Home is where the art is for virtuoso Malcolm
Creative inspiration can come from the most unlikely of sources. For Malcolm Tillis, it was in an old tea chest he bought for a few pounds in a second-hand furniture auction.

"I had just come back to Britain after living abroad, and needed some furniture," he recalls.
"I bought this old tea chest in an auction for about £4, and it had some old cork tiles in it. I hate seeing anything wasted, so I used it to create some art work."
That was in 1984, and that discovery in an old tea chest led to a new chapter in Malcolm's already colourful artistic career.

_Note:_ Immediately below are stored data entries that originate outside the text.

(** the burst of decoys goes out once, before the first write, as a
    single write of 3 to 8 decoys and between 202 and 8217 bytes; every later
    write adds exactly one frame. *)
Theorem padding_burst_once {G} `{Rand G} (p q : bytes) (ps : paddedStream) (g : G) :
  reliable (inner_w ps) -> pad_config (minPad ps) (maxPad ps) -> fits p -> fits q ->
  burstOnce ps = false ->
  exists ds f1 f2 ps1 ps2 g1 g2,
    psWrite p ps g = Some (Ok (length p), ps1, g1) /\
    psWrite q ps1 g1 = Some (Ok (length q), ps2, g2) /\
    w_out (inner_w ps2) = w_out (inner_w ps) ++ encs ((FDecoy <$> ds) ++ [FEnd]) ++ enc f1 ++ enc f2 /\
    write_frame p f1 /\ write_frame q f2 /\
    (3 <= length ds <= 8)%nat /\ 
    202 <= Z.of_nat (length (encs ((FDecoy <$> ds) ++ [FEnd]))) <= 8217.
Proof.
  intros Hw Hcfg Hp Hq Hb.
  destruct (sendPaddingBurst_spec (set_burst ps) g Hw) as (ds & ps0 & g0 & Hs & Hwr0 & Hb0 & Hn & Hsz).
  pose proof (wrote_reliable _ _ _ Hwr0) as Hr0.
  assert (Hcfg0 : pad_config (minPad ps0) (maxPad ps0)).
  { by destruct Hwr0 as (_ & _ & _ & _ & -> & ->). }
  destruct (psWrite_frame p ps0 g0) as (f1 & ps1 & g1 & Heq1 & Hf1 & Hwr1 & Hb1); [done..|].
  pose proof (wrote_reliable _ _ _ Hwr1) as Hr1.
  destruct (psWrite_frame q ps1 g1) as (f2 & ps2 & g2 & Heq2 & Hf2 & Hwr2 & Hb2); try done.
  { by destruct Hwr1 as (_ & _ & _ & _ & -> & ->). }
  exists ds, f1, f2, ps1, ps2, g1, g2.
  assert (Heq : psWrite p ps g = Some (Ok (length p), ps1, g1)).
  { unfold psWrite in Heq1 |- *. rewrite Hb, Hs. rewrite Hb0 in Heq1. exact Heq1. }
  split_and!; try done; try lia.
  - destruct Hwr2 as (_ & -> & _), Hwr1 as (_ & -> & _), Hwr0 as (_ & -> & _). simpl.
    by rewrite !encs_1, <- !app_assoc.
  - rewrite encs_app, encs_1, length_encs_decoys. clear -Hn Hsz.
    pose proof (burst_total_bounds ds Hsz). lia.
  - rewrite encs_app, encs_1, length_encs_decoys. clear -Hn Hsz.
    pose proof (burst_total_bounds ds Hsz). lia.
Qed.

It has also brought him international recognition from one of the world's leading art experts, who says Malcolm's avant-garde collages will see him one day ranked alongside the greatest abstract artists in history.
F Lanier Graham, former curator of the New York Museum of Modern Art, has been championing Malcolm's work for some years.

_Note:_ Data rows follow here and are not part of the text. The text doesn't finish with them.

(* ===== verification/DnsCache.v ===== *)
(** * The DNS response cache of the tunnel ([golib/tunnel/tun.go])

    The parser of response lifetimes ([skipDNSName], [parseDNSTTL],
    [isDNSNXDomain]) and the LRU cache ([get], [put]).

    Byte accesses are checked: [None] is an index or a slice out of range,
    which panics in Go, and also a loop that runs out of fuel; the theorems
    show that neither happens.  Times and durations are nanoseconds.

    The cache keeps a map from keys to entries and a list of the same entries
    in order of use.  An entry is shared by the two and found in the list
    through its own list element; since an entry never changes its key, the
    model keeps the keys in the list. *)

From S2P Require Import Prelude.

Open Scope Z_scope.

Module DnsCache.

Definition second : Z := 1000000000.
Definition dnsCacheMaxTTL : Z := 300 * second.
Definition dnsCacheNXDomainTTL : Z := 30 * second.
Definition dnsCacheMaxEntries : nat := 512.
Definition dnsRcodeNXDOMAIN : Z := 3.

(** ** Checked accesses *)

Definition at_ (l : bytes) (i : Z) : option Z :=
  if i <? 0 then None else b2z <$> l !! Z.to_nat i.

Definition cut (l : bytes) (lo hi : Z) : option bytes :=
  if (0 <=? lo) && (lo <=? hi) && (hi <=? Z.of_nat (length l))
  then Some (slice (Z.to_nat lo) (Z.to_nat hi) l) else None.

Definition uint_at (l : bytes) (lo hi : Z) : option Z := be_get <$> cut l lo hi.

(** ** Names and lifetimes *)

Fixpoint skip_loop (fuel : nat) (data : bytes) (offset : Z) : option Z :=
  match fuel with
  | O => None
  | S fuel =>
      if Z.of_nat (length data) <=? offset then Some (-1)
      else match at_ data offset with
           | None => None
           | Some labelLen =>
               if labelLen =? 0 then Some (offset + 1)
               else if Z.land labelLen 192 =? 192 then
                 if Z.of_nat (length data) <=? offset + 1 then Some (-1) else Some (offset + 2)
               else if negb (Z.land labelLen 192 =? 0) then Some (-1)
               else skip_loop fuel data (offset + (1 + labelLen))
           end
  end.

(** Every turn advances the offset, which ends at the length of the data. *)
Definition skipDNSName (data : bytes) (offset : Z) : option Z :=
  skip_loop (S (Z.to_nat (Z.of_nat (length data) - offset))) data offset.

(** The loop over the question section: the offset after it, or [inr] of the
    value that the function returns early. *)
Fixpoint questions_loop (n : nat) (resp : bytes) (offset : Z) : option (Z + Z) :=
  match n with
  | O => Some (inl offset)
  | S n =>
      match skipDNSName resp offset with
      | None => None
      | Some offset =>
          if offset <? 0 then Some (inr dnsCacheMaxTTL)
          else let offset := offset + 4 in
               if Z.of_nat (length resp) <? offset then Some (inr dnsCacheMaxTTL)
               else questions_loop n resp offset
      end
  end.

(** The loop over answers and authorities: the least lifetime, and whether a
    record was seen. *)
Fixpoint rrs_loop (n : nat) (resp : bytes) (offset minTTL : Z) (found : bool)
    : option (Z * bool) :=
  match n with
  | O => Some (minTTL, found)
  | S n =>
      match skipDNSName resp offset with
      | None => None
      | Some offset =>
          if (offset <? 0) || (Z.of_nat (length resp) <? offset + 10) then Some (minTTL, found)
          else
            match uint_at resp (offset + 4) (offset + 8), uint_at resp (offset + 8) (offset + 10) with
            | Some ttlSec, Some rdLen =>
                let offset := offset + (10 + rdLen) in
                if Z.of_nat (length resp) <? offset then Some (minTTL, found)
                else
                  let ttl := ttlSec * second in
                  if ttl <? minTTL then rrs_loop n resp offset ttl true
                  else rrs_loop n resp offset minTTL true
            | _, _ => None
            end
      end
  end.

Definition parseDNSTTL (resp : bytes) : option Z :=
  if Z.of_nat (length resp) <? 12 then Some dnsCacheMaxTTL
  else
    match uint_at resp 4 6, uint_at resp 6 8, uint_at resp 8 10 with
    | Some qdcount, Some ancount, Some nscount =>
        match questions_loop (Z.to_nat qdcount) resp 12 with
        | None => None
        | Some (inr ttl) => Some ttl
        | Some (inl offset) =>
            match rrs_loop (Z.to_nat (ancount + nscount)) resp offset dnsCacheMaxTTL false with
            | None => None
            | Some (minTTL, found) =>
                if negb found || (minTTL <=? 0) then Some dnsCacheMaxTTL
                else if dnsCacheMaxTTL <? minTTL then Some dnsCacheMaxTTL
                else Some minTTL
            end
        end
    | _, _, _ => None
    end.

Definition isDNSNXDomain (resp : bytes) : option bool :=
  if Z.of_nat (length resp) <? 4 then Some false
  else (fun b => Z.land b 15 =? dnsRcodeNXDOMAIN) <$> at_ resp 3.

(** ** The cache *)

Record dnsCacheEntry := mkEntry { response : bytes; expiry : Z; ttl : Z }.

Record dnsCache := mkCache {
  entries : gmap bytes dnsCacheEntry;
  lru : list bytes                  (* front is the most recently used *)
}.

Definition newDNSCache : dnsCache := mkCache ∅ [].

Definition list_remove_key (k : bytes) (l : list bytes) : list bytes := filter (fun x => x <> k) l.
Definition move_to_front (k : bytes) (l : list bytes) : list bytes := k :: list_remove_key k l.

(** [get(query)] at time [now]: the patched response, if any, with the
    prefetch flag.  A lifetime is a whole number of seconds, for which the
    floating-point product [float64(ttl)*0.10] is exact. *)
Definition get (query : bytes) (now : Z) (c : dnsCache) : option (bytes * bool) * dnsCache :=
  if Z.of_nat (length query) <? 12 then (None, c)
  else
    let key := drop 2 query in
    match entries c !! key with
    | None => (None, c)
    | Some entry =>
        if expiry entry <? now then
          (None, mkCache (delete key (entries c)) (list_remove_key key (lru c)))
        else
          let resp := splice 0 (take 2 query) (response entry) in
          let remaining := expiry entry - now in
          let shouldPrefetch := (0 <? ttl entry) && (10 * remaining <? ttl entry) in
          (Some (resp, shouldPrefetch), mkCache (entries c) (move_to_front key (lru c)))
    end.

(** The eviction loop; every turn shortens the list. *)
Fixpoint evict_loop (fuel : nat) (c : dnsCache) : dnsCache :=
  match fuel with
  | O => c
  | S fuel =>
      if decide (dnsCacheMaxEntries <= length (lru c))%nat then
        match last (lru c) with
        | None => c
        | Some k => evict_loop fuel (mkCache (delete k (entries c)) (removelast (lru c)))
        end
      else c
  end.

Definition evict (c : dnsCache) : dnsCache := evict_loop (length (lru c)) c.

(** [put(query, response)] at time [now]; [None] would be a panic of the
    parser. *)
Definition put (query resp : bytes) (now : Z) (c : dnsCache) : option dnsCache :=
  if (Z.of_nat (length query) <? 12) || (Z.of_nat (length resp) <? 12) then Some c
  else
    let key := drop 2 query in
    match parseDNSTTL resp, isDNSNXDomain resp with
    | Some ttl, Some nx =>
        let ttl := if nx && (dnsCacheNXDomainTTL <? ttl) then dnsCacheNXDomainTTL else ttl in
        match entries c !! key with
        | Some _ => Some (mkCache (<[key := mkEntry resp (now + ttl) ttl]> (entries c))
                            (move_to_front key (lru c)))
        | None =>
            let c := evict c in
            Some (mkCache (<[key := mkEntry resp (now + ttl) ttl]> (entries c)) (key :: lru c))
        end
    | _, _ => None
    end.

(** ** The parser is total *)

Lemma at_in (l : bytes) i : 0 <= i < Z.of_nat (length l) ->
  exists b, l !! Z.to_nat i = Some b /\ at_ l i = Some (b2z b).
Proof.
  intros Hi. destruct (lookup_lt_is_Some_2 l (Z.to_nat i)) as [b Hb]; [lia|].
  exists b. split; [done|]. unfold at_. rewrite (proj2 (Z.ltb_ge _ _)) by lia. by rewrite Hb.
Qed.

Lemma uint_at_in (l : bytes) lo hi : 0 <= lo <= hi -> hi <= Z.of_nat (length l) ->
  exists z, uint_at l lo hi = Some z /\ 0 <= z < 2 ^ (8 * (hi - lo)).
Proof.
  intros H1 H2. unfold uint_at, cut.
  rewrite (proj2 (Z.leb_le 0 lo)), (proj2 (Z.leb_le lo hi)), (proj2 (Z.leb_le hi _)) by lia. simpl.
  eexists. split; [done|]. pose proof (be_get_range (slice (Z.to_nat lo) (Z.to_nat hi) l)) as Hr.
  rewrite length_slice in Hr by lia.
  by replace (8 * Z.of_nat (Z.to_nat hi - Z.to_nat lo)) with (8 * (hi - lo)) in Hr by lia.
Qed.

Lemma skip_loop_total fuel data offset :
  0 <= offset -> (Z.to_nat (Z.of_nat (length data) - offset) < fuel)%nat ->
  exists r, skip_loop fuel data offset = Some r /\
    (r = -1 \/ offset < r <= Z.of_nat (length data)).
Proof.
  revert offset. induction fuel as [|fuel IH]; intros offset Ho Hf; [lia|]. simpl.
  destruct (Z.leb_spec (Z.of_nat (length data)) offset); [eauto|].
  destruct (at_in data offset) as (b & _ & ->); [lia|].
  pose proof (b2z_range b).
  destruct (Z.eqb_spec (b2z b) 0); [eexists; split; [reflexivity|lia]|].
  destruct (Z.land (b2z b) 192 =? 192).
  { destruct (Z.leb_spec (Z.of_nat (length data)) (offset + 1));
      (eexists; split; [reflexivity|lia]). }
  destruct (negb _); [eauto|].
  destruct (IH (offset + (1 + b2z b))) as (r & -> & Hr); [lia|lia|].
  eexists. split; [reflexivity|]. lia.
Qed.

"What Tillis has done is far beyond exceptional," he says.
"From a quiet corner of England has come a profound affirmation of humanity, a precious gift to the history of art.
"When the definitive history of abstract collage is written, I predict that there will be a chapter on what Schwitters did in Germany, what Arp did in France, what Motherwell did in the United States, and what Tillis did in England."
That old tea chest still stands in the studio at the top of Malcolm's three-storey terraced house on the outskirts of Shrewsbury. At the moment it forms a desktop where he is painting wallpaper to create his latest collages.
"Everything I do is recycled, people have given me this wallpaper because it is the perfect texture," he says.
At the moment he is holding an exhibition to raise money for Age UK Shropshire Telford & Wrekin. He says, at the age of 90, it will definitely be his last.
Malcolm has long run out of wall space at his home to display all his art, and even as he prepares for his 91st birthday, he shows few signs of slowing down.